** ENTRIES SUPPLIED follows **
(** * Context-window management of the chat client (server.py)

    A shallow embedding of the conversation helpers of [server.py]:
    the OpenAI-format converters, the history trimmer, the prompt
    builder, the transcript store and the per-message controller
    [respond], together with the properties established about them.

    Modelling conventions.
    - Python [str] is [string] (a byte string: text is taken in its
      UTF-8 encoding, so a character is one to four bytes); Python
      [int] is [Z] (unbounded, signed).
    - A history entry is a Python sequence of text fields; it is modelled
      as [list string].  The source tests [len(item) == 2] before
      unpacking, so entries of any length are representable.
    - [count_tokens] wraps the external tokenizer; it is a parameter
      [string -> nat] (a length, hence never negative).
    - The file system, the clock, the environment variable holding the
      credential and the HTTP endpoint form an explicit [world] that the
      stateful functions thread through.
    - A generator is modelled by the finite list of values it yields. *)

From Stdlib Require Import ZArith String Ascii List Lia DecimalString.
From stdpp Require Import base list strings gmap.

Open Scope string_scope.
Open Scope list_scope.
Open Scope Z_scope.

(** ** Configuration constants *)

Definition MAX_TOKENS : Z := 4000.
Definition MAX_HISTORY_ITEMS : nat := 20.
Definition CONVERSATION_DIR : string := "data/conversations".

(** ** Data model *)

(** One history entry: [(user_msg, bot_msg)] when well formed. *)
Abbreviation item := (list string).

(** [len(item) == 2] *)
Definition well_formed (it : item) : Prop := length it = 2%nat.

#[global] Instance well_formed_dec (it : item) : Decision (well_formed it).
Proof. unfold well_formed. apply _. Defined.

(** A role-tagged message, the dict [{"role": r, "content": c}]. *)
Record message := Message { role : string; content : string }.

#[global] Instance message_eq_dec : EqDecision message.
Proof. solve_decision. Defined.

(** The [my_profile] object of [profile.json]. *)
Record profile := Profile {
  name : string;
  age : Z;
  profession : string;
  interests : list string;
  memory : list string
}.

(** The JSON body posted to the completion endpoint. *)
Record request := Request {
  model : string;
  messages : list message;
  stream : bool;
  max_tokens : Z
}.

(** What [requests.post(..., stream=True)] gives back.  A line of the
    event stream either carries a [delta.content] text or is skipped by
    the reader (blank line, no [data:] prefix, the [DONE] marker,
    undecodable JSON, no choices).  [failure] is an exception raised
    while the lines are read. *)
Inductive sse_line :=
| Delta (text : string)
| Skipped.

Inductive http_result :=
| ConnectionError (e : string)
| Response (status_code : Z) (lines : list sse_line) (failure : option string).

(** What one conversation file holds: a JSON array of role/content
    objects, or something [json.load] and the converter cannot digest. *)
Inductive file_content :=
| Unreadable
| Document (d : list message).

(** The state outside the process.  A write at a path of [readonly]
    raises.  When the path cannot even be opened, the file is untouched.
    When it is opened and the failure comes later (while [json.dump]
    writes, or when the file is closed), [open(filename, 'w')] has
    already truncated the file: [torn] gives what such a path is left
    holding. *)
Record world := World {
  files : gmap string file_content;   (* path -> content *)
  readonly : gset string;             (* paths at which a write fails *)
  now : string;                       (* datetime.now().strftime("%Y%m%d_%H%M%S") *)
  api_key : option string;            (* os.getenv("DEEPSEEK_API_KEY") *)
  sent : list request;                (* requests posted so far *)
  torn : gmap string file_content     (* what a failed write leaves behind *)
}.

(** The phases of one turn in which an exception can escape to the
    [except] clause of [respond]. *)
Inductive phase := Merging | Trimming | Streaming.

(** Result of a computation that may raise. *)
Inductive outcome (A : Type) :=
| Returned (a : A)
| Raised (e : string).
Arguments Returned {A} a.
Arguments Raised {A} e.
(** ** The acquisition cell and the parameter cell *)

(** With the imported helper bound: when a parameter is unbound the cell
    raises [NameError] for the first unbound one in the order of the
    arguments and leaves the kernel as it was; otherwise it calls the helper
    exactly once. *)
Lemma acquisition_needs_all_parameters k :
  match head (unbound_parameters (globals k)) with
  | Some x =>
      acquisition_cell run_filmstrip_app k = (inl (NameError x), k)
  | None =>
      exists args,
        run_calls k (snd (acquisition_cell run_filmstrip_app k))
        = [CallRunFilmstripApp args]
  end.
Proof.
  unfold unbound_parameters, acquisition_cell, cell_bind, read_global.
  destruct (g_output_name (globals k)) as [a1|] eqn:H1; [|done].
  destruct (g_time_range (globals k)) as [a2|] eqn:H2; [|done].
  destruct (g_time_step (globals k)) as [a3|] eqn:H3; [|done].
  destruct (g_tide_range (globals k)) as [a4|] eqn:H4; [|done].
  destruct (g_resolution (globals k)) as [a5|] eqn:H5; [|done].
  destruct (g_max_cloud (globals k)) as [a6|] eqn:H6; [|done].
  destruct (g_ls7_slc_off (globals k)) as [a7|] eqn:H7; [|done].
  simpl. exists (FilmstripArgs a1 a2 a3 a4 a5 a6 a7).
  unfold call_run_filmstrip_app, assign, record, with_world. simpl.
  destruct (run_filmstrip_app _ _) as [[e|d] w]; simpl;
    by rewrite (run_calls_app _ _
                  [CallRunFilmstripApp (FilmstripArgs a1 a2 a3 a4 a5 a6 a7)]).
Qed.

(** X10: when the helper raises, the acquisition cell raises the same error
    and binds nothing: every global, [output_data] of an earlier run included,
    is as before, nothing is printed, and the world is as the helper left
    it. *)
Theorem acquisition_failure_keeps_globals k a1 a2 a3 a4 a5 a6 a7 e w :
  g_output_name (globals k) = Some a1 ->
  g_time_range (globals k) = Some a2 ->
  g_time_step (globals k) = Some a3 ->
  g_tide_range (globals k) = Some a4 ->
  g_resolution (globals k) = Some a5 ->
  g_max_cloud (globals k) = Some a6 ->
  g_ls7_slc_off (globals k) = Some a7 ->
  run_filmstrip_app (FilmstripArgs a1 a2 a3 a4 a5 a6 a7) (world k) = (inl e, w) ->
  exists k',
    acquisition_cell run_filmstrip_app k = (inl (Raised e), k')
    /\ globals k' = globals k
    /\ stdout k' = stdout k
    /\ world k' = w.
Proof.
  intros H1 H2 H3 H4 H5 H6 H7 Hrun.
  rewrite (acquisition_cell_run run_filmstrip_app k a1 a2 a3 a4 a5 a6 a7)
    by done.
  simpl. rewrite Hrun. by eexists.
Qed.
(** * Verification of [ui_comparison.py]

    The dashboard script of "Local_LLM vs Cloud_Based_LLM": the prompt
    builder, the two model adapters, the static score tables and the
    "Try Models" tab, embedded as Rocq definitions and checked against the
    properties stated for them.

    Python floats are IEEE-754 binary64 numbers; they are modelled by Rocq's
    primitive floats, which are binary64 as well, so that a decimal literal
    of the script and the same literal here denote the same number. *)

From Stdlib Require Import List String Ascii ZArith Bool Lia PrimFloat.
Import ListNotations.

Set Warnings "-inexact-float,-register-all".

Local Open Scope string_scope.

(* ===================================================================== *)
(** ** Static score tables *)
(* ===================================================================== *)

Module Tables.

(** A [pd.DataFrame] built from a dict of equally long columns. *)
Record DataFrame : Type := mkDataFrame {
  Metric : list string;
  GPT4 : list float;
  TinyLlama : list float;
  Difference : list float
}.

Definition metric_names : list string :=
  ["Correctness"; "Mathematical Reasoning"; "Solution Completeness";
   "Explanation Quality"; "Coherence"; "Time Efficiency"; "Final Score"].

Definition abstract_algebra_data : DataFrame := {|
  Metric := metric_names;
  GPT4 := [0.83; 0.40; 0.425; 0.65; 0.675; 0.90; 0.71]%float;
  TinyLlama := [0.00; 0.10; 0.00; 0.10; 0.00; 0.30; 0.05]%float;
  Difference := [0.83; 0.30; 0.425; 0.55; 0.675; 0.60; 0.66]%float
|}.

Definition college_math_data : DataFrame := {|
  Metric := metric_names;
  GPT4 := [0.85; 0.70; 0.45; 0.50; 0.45; 0.85; 0.74]%float;
  TinyLlama := [0.35; 0.05; 0.05; 0.10; 0.05; 0.70; 0.18]%float;
  Difference := [0.50; 0.65; 0.40; 0.40; 0.40; 0.15; 0.56]%float
|}.

Definition elementary_math_data : DataFrame := {|
  Metric := metric_names;
  GPT4 := [0.80; 0.55; 0.35; 0.40; 0.30; 0.90; 0.59]%float;
  TinyLlama := [0.30; 0.05; 0.02; 0.05; 0.02; 0.65; 0.19]%float;
  Difference := [0.50; 0.50; 0.33; 0.35; 0.28; 0.25; 0.40]%float
|}.

Definition high_school_math_data : DataFrame := {|
  Metric := metric_names;
  GPT4 := [0.85; 0.75; 0.40; 0.45; 0.35; 0.85; 0.76]%float;
  TinyLlama := [0.40; 0.10; 0.05; 0.08; 0.05; 0.65; 0.26]%float;
  Difference := [0.45; 0.65; 0.35; 0.37; 0.30; 0.20; 0.50]%float
|}.

Definition overall_metrics : DataFrame := {|
  Metric := metric_names;
  GPT4 := [0.833; 0.628; 0.388; 0.449; 0.363; 0.880; 0.684]%float;
  TinyLlama := [0.317; 0.047; 0.029; 0.055; 0.032; 0.658; 0.183]%float;
  Difference := [0.517; 0.581; 0.360; 0.393; 0.331; 0.222; 0.501]%float
|}.

Definition subject_tables : list DataFrame :=
  [abstract_algebra_data; college_math_data;
   elementary_math_data; high_school_math_data].

Definition static_tables : list DataFrame :=
  subject_tables ++ [overall_metrics].

(** One row of a frame: the entries of the four columns at one index. *)
Record Row : Type := mkRow {
  row_metric : string;
  row_gpt4 : float;
  row_tinyllama : float;
  row_difference : float
}.

Fixpoint zip_rows (ms : list string) (gs ts ds : list float) : list Row :=
  match ms, gs, ts, ds with
  | m :: ms', g :: gs', t :: ts', d :: ds' =>
      mkRow m g t d :: zip_rows ms' gs' ts' ds'
  | _, _, _, _ => []
  end.

Definition rows (df : DataFrame) : list Row :=
  zip_rows (Metric df) (GPT4 df) (TinyLlama df) (Difference df).

(** [|Difference - (GPT4 - TinyLlama)|], computed in binary64. *)
Definition deviation (r : Row) : float :=
  abs (row_difference r - (row_gpt4 r - row_tinyllama r))%float.

Definition tolerance : float := 1e-6%float.

Definition difference_consistent (r : Row) : bool :=
  (deviation r <=? tolerance)%float.

Definition table_consistent (df : DataFrame) : bool :=
  forallb difference_consistent (rows df).

(** The deviation is one unit of the third decimal, up to the tolerance. *)
Definition off_by_one_thousandth (r : Row) : bool :=
  (abs (deviation r - 0.001) <=? tolerance)%float.

Definition row_named (df : DataFrame) (name : string) : option Row :=
  find (fun r => String.eqb (row_metric r) name) (rows df).

End Tables.

(* ===================================================================== *)
(** ** Python values, exceptions and the objects of the two SDKs *)
(* ===================================================================== *)

Module Py.

(** The dynamically typed values the script passes around. *)
Inductive pyval : Type :=
| VNone
| VBool (b : bool)
| VInt (z : Z)
| VFloat (f : float)
| VStr (s : string)
| VList (items : list pyval)
| VDict (items : list (string * pyval)).

(** Keyword arguments of a call, and a dict literal, in source order. *)
Definition kwargs : Type := list (string * pyval).

(** An instance of (a subclass of) [Exception], the class named by the
    [except Exception as e] clauses of the script. *)
Record PyException : Type := mkException {
  exc_class : string;
  exc_str : string
}.

(** [str(e)] *)
Definition str (e : PyException) : string := exc_str e.

(** [bool(s)] for a [str]: every non-empty string is true. *)
Definition truthy (s : string) : bool :=
  match s with
  | EmptyString => false
  | String _ _ => true
  end.

(** [needle in hay] for two [str] values. *)
Fixpoint contains (hay needle : string) : bool :=
  String.prefix needle hay
  || match hay with
     | EmptyString => false
     | String _ hay' => contains hay' needle
     end.

(** [str.isspace] on one character: the ASCII whitespace characters
    space, TAB, LF, VT, FF, CR and the separators FS, GS, RS, US. *)
Definition isspace_ascii (c : ascii) : bool :=
  let n := nat_of_ascii c in
  Nat.eqb n 32 || (Nat.leb 9 n && Nat.leb n 13)
  || (Nat.leb 28 n && Nat.leb n 31).

Fixpoint all_whitespace (s : string) : bool :=
  match s with
  | EmptyString => true
  | String c s' => isspace_ascii c && all_whitespace s'
  end.

(** The configured cloud client, [AzureOpenAI(azure_endpoint=...,
    api_key=..., api_version=...)]; [os.getenv] yields [None] for an unset
    variable. *)
Record AzureOpenAI : Type := mkAzureOpenAI {
  azure_endpoint : option string;
  api_key : option string;
  api_version : option string
}.

(** The part of a chat completion the script reads:
    [response.choices[0].message.content]. *)
Record ChatCompletionMessage : Type := mkMessage {
  content : option string
}.

Record Choice : Type := mkChoice {
  message : ChatCompletionMessage
}.

Record ChatCompletion : Type := mkChatCompletion {
  choices : list Choice
}.

(** The mapping returned by [ollama.generate]. *)
Definition GenerateResponse : Type := list (string * pyval).

Definition of_optional_str (o : option string) : pyval :=
  match o with
  | Some s => VStr s
  | None => VNone
  end.

Fixpoint dict_get (d : list (string * pyval)) (key : string) : option pyval :=
  match d with
  | [] => None
  | (k, v) :: d' => if String.eqb k key then Some v else dict_get d' key
  end.

Definition is_bool (v : pyval) : bool :=
  match v with
  | VBool _ => true
  | _ => false
  end.

(** A 2-tuple, as both [return] statements of each adapter build one. *)
Definition tuple_items (t : pyval * pyval) : list pyval := [fst t; snd t].

End Py.

Import Py.

(* ===================================================================== *)
(** ** Effects: the calls that leave the script *)
(* ===================================================================== *)

Module Effects.

(** An f-string is kept as its parts: literal text and formatted fields
    ([{time_taken:.2f}] is [FField time_taken ".2f"]). *)
Inductive fpart : Type :=
| FLit (s : string)
| FField (v : pyval) (spec : string).

Inductive MdBody : Type :=
| MdVal (v : pyval)
| MdFString (parts : list fpart).

(** The objects used in [with] statements. *)
Inductive ContextManager : Type :=
| Spinner (text : string)
| Column (index : nat).

(** The external calls of the script, indexed by the type of their answer.
    A transport call answers with its return value or with the exception it
    raises. *)
Inductive Event : Type -> Type :=
| time_time : Event float
| chat_completions_create (client : AzureOpenAI) (args : kwargs)
    : Event (PyException + ChatCompletion)
| ollama_generate (args : kwargs) : Event (PyException + GenerateResponse)
| st_header (body : string) : Event unit
| st_markdown (body : MdBody) : Event unit
| st_text_area (label : string) (height : Z) : Event string
| st_button (label : string) : Event bool
| st_columns (spec : Z) : Event unit
| st_warning (body : string) : Event unit
| cm_enter (cm : ContextManager) : Event unit
| cm_exit (cm : ContextManager) : Event unit.
(** Allocation of a new object. *)
Definition alloc (c : Creature) : Py nat := λ w,
  let r := fresh (dom (objs w)) in
  mkRun (Ok r) {| locs := locs w; objs := <[r := c]> (objs w) |} [].

Definition random_dialogue (nick : string) : list string :=
  [nick +:+ " just ignored you."; nick +:+ " just laughed at you.";
   nick +:+ " ran away."].

(** What [Challenge] does once the loop has ended with the tallies [m]:
    the battle is recorded, then the opponent is captured or the Pymon is
    lost.  [cur] is [self.current_location]; [me] and [o] are the objects
    behind [self] and [opponent]. *)
Definition aftermath (self cur opponent : nat) (me o : Creature) (m : Match)
    (now : Z) : Py unit :=
  modify (upd_pymon self (λ p,
    set_battle_stats
      (add_battle (battle_stats p) (nickname me) (nickname o)
         (win m) (draw m) (loss m) now) p));;
  if 2 <=? win m then
    print ("You won the battle against " +:+ nickname o +:+ "!");;
    captured_pymon ← alloc (new_Pymon (nickname o) (description o) (location o));
    modify (upd_pymon captured_pymon (set_energy enery_max));;
    modify (upd_pymon self (λ p, set_pets (pets p ++ [captured_pymon]) p));;
    creatures_remove cur opponent
  else
    print ("Lost the battle. " +:+ nickname me +:+ " ran away into the wild.");;
    p ← get_pymon self;
    match pets p with
    | next_pymon :: rest =>
        modify (upd_pymon self (set_pets rest));;
        modify (upd_pymon next_pymon (λ q,
          set_inventory (_inventory q ++ _inventory p) q));;
        modify (upd_pymon self (set_inventory []));;
        n ← get_obj next_pymon;
        print (nickname n +:+ " is now your primary Pymon.");;
        q ← get_pymon next_pymon;
        modify (upd_pymon self (set_current_location (current_location q)))
    | [] =>
        print "You dont have any Pymon left to help you in this game. GAME OVER!";;
        raise (SystemExit 0)
    end.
** End of ENTRIES SUPPLIED **
▸ WHAT TO PRODUCE
What you give back must match the material exactly, beginning with its first line and ending with the line holding "unpacking, so entries".

▸ EXERCISE ANSWER
(** * Context-window management of the chat client (server.py)

    A shallow embedding of the conversation helpers of [server.py]:
    the OpenAI-format converters, the history trimmer, the prompt
    builder, the transcript store and the per-message controller
    [respond], together with the properties established about them.

    Modelling conventions.
    - Python [str] is [string] (a byte string: text is taken in its
      UTF-8 encoding, so a character is one to four bytes); Python
      [int] is [Z] (unbounded, signed).
    - A history entry is a Python sequence of text fields; it is modelled
      as [list string].  The source tests [len(item) == 2] before
      unpacking, so entries of any length are representable.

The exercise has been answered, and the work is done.